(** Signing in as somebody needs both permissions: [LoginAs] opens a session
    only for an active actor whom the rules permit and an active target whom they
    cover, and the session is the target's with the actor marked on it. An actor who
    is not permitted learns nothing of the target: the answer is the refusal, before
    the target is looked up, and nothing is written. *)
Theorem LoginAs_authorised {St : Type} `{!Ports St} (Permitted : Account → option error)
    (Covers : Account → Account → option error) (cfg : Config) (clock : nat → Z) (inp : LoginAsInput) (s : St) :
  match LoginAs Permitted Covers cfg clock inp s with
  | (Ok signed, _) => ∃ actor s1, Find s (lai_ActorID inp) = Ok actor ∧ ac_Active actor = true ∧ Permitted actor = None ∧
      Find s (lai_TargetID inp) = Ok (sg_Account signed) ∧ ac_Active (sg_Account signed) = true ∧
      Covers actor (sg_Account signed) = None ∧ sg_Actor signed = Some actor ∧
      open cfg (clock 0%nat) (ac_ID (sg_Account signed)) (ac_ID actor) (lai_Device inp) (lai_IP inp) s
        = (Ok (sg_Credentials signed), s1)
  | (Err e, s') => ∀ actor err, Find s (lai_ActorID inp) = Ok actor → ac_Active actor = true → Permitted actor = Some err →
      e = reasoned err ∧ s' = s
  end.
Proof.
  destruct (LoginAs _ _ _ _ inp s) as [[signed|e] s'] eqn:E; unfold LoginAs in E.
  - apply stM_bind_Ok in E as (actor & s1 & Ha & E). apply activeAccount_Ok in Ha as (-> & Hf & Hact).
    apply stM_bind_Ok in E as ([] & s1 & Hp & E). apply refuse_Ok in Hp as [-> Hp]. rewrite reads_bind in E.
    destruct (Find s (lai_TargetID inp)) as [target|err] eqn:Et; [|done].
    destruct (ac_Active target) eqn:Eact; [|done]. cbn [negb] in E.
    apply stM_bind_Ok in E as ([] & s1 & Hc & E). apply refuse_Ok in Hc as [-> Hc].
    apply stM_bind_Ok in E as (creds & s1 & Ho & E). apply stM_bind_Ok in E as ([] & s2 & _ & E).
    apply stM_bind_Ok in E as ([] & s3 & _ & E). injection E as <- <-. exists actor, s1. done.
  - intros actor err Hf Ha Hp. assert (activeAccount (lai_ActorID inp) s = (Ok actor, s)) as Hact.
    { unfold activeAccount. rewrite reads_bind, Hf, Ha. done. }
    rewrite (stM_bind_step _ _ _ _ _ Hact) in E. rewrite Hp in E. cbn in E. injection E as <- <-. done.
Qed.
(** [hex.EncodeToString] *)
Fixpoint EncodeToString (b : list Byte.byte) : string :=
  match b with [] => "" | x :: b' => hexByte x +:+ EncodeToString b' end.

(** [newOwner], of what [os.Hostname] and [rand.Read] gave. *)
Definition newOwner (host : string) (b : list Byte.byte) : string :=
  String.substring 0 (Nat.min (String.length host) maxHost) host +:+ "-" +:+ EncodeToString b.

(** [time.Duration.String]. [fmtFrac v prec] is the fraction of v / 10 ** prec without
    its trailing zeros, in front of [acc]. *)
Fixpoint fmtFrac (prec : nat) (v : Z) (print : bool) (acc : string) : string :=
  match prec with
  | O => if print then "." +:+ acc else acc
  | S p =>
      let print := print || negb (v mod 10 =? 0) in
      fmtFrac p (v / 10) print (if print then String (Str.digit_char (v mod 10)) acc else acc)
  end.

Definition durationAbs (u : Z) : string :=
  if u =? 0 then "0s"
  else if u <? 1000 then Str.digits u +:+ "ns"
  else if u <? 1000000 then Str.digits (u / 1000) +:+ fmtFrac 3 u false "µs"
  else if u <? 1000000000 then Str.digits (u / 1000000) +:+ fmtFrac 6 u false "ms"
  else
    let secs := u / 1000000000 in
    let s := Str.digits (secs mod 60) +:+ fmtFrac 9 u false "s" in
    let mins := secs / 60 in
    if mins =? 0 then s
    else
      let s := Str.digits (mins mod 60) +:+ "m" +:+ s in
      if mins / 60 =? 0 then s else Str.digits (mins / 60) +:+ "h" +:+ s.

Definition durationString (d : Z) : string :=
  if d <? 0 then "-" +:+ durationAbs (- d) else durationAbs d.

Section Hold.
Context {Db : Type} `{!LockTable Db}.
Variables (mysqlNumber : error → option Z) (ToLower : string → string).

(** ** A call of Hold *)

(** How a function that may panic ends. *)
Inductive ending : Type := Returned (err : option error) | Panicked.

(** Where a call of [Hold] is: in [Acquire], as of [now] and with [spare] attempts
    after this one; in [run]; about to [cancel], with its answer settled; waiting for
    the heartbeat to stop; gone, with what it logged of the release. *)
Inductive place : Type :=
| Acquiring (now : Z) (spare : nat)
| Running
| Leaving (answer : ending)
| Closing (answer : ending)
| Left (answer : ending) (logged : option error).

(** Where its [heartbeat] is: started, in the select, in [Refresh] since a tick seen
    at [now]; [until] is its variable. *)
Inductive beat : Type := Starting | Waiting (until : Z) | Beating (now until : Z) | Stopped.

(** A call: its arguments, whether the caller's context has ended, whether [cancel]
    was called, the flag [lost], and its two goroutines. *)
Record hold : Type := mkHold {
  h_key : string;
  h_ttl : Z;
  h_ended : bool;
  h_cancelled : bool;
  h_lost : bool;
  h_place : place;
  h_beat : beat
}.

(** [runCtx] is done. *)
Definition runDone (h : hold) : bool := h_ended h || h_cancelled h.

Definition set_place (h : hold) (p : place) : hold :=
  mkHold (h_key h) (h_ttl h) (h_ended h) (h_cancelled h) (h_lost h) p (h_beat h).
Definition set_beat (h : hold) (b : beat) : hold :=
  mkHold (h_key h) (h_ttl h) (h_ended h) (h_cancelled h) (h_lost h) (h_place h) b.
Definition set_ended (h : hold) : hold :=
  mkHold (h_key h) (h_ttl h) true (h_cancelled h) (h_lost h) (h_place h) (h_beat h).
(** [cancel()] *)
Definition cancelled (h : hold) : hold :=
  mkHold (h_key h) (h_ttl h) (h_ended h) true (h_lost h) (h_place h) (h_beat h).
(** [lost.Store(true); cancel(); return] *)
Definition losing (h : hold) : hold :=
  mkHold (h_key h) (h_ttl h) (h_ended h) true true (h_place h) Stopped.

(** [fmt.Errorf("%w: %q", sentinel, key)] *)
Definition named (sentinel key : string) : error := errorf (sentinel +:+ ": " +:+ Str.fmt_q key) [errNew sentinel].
● ● ● ● ●
_Task directions_
Please copy, exactly as written, every line in the listing above from the line with "(Covers : Account" up to and including the line with "apply stM_bind_Ok in E as ([] & s3".

_Written response_
    (Covers : Account → Account → option error) (cfg : Config) (clock : nat → Z) (inp : LoginAsInput) (s : St) :
  match LoginAs Permitted Covers cfg clock inp s with
  | (Ok signed, _) => ∃ actor s1, Find s (lai_ActorID inp) = Ok actor ∧ ac_Active actor = true ∧ Permitted actor = None ∧
      Find s (lai_TargetID inp) = Ok (sg_Account signed) ∧ ac_Active (sg_Account signed) = true ∧
      Covers actor (sg_Account signed) = None ∧ sg_Actor signed = Some actor ∧
      open cfg (clock 0%nat) (ac_ID (sg_Account signed)) (ac_ID actor) (lai_Device inp) (lai_IP inp) s
        = (Ok (sg_Credentials signed), s1)
  | (Err e, s') => ∀ actor err, Find s (lai_ActorID inp) = Ok actor → ac_Active actor = true → Permitted actor = Some err →
      e = reasoned err ∧ s' = s
  end.
Proof.
  destruct (LoginAs _ _ _ _ inp s) as [[signed|e] s'] eqn:E; unfold LoginAs in E.
  - apply stM_bind_Ok in E as (actor & s1 & Ha & E). apply activeAccount_Ok in Ha as (-> & Hf & Hact).
    apply stM_bind_Ok in E as ([] & s1 & Hp & E). apply refuse_Ok in Hp as [-> Hp]. rewrite reads_bind in E.
    destruct (Find s (lai_TargetID inp)) as [target|err] eqn:Et; [|done].
    destruct (ac_Active target) eqn:Eact; [|done]. cbn [negb] in E.
    apply stM_bind_Ok in E as ([] & s1 & Hc & E). apply refuse_Ok in Hc as [-> Hc].
    apply stM_bind_Ok in E as (creds & s1 & Ho & E). apply stM_bind_Ok in E as ([] & s2 & _ & E).
    apply stM_bind_Ok in E as ([] & s3 & _ & E). injection E as <- <-. exists actor, s1. done.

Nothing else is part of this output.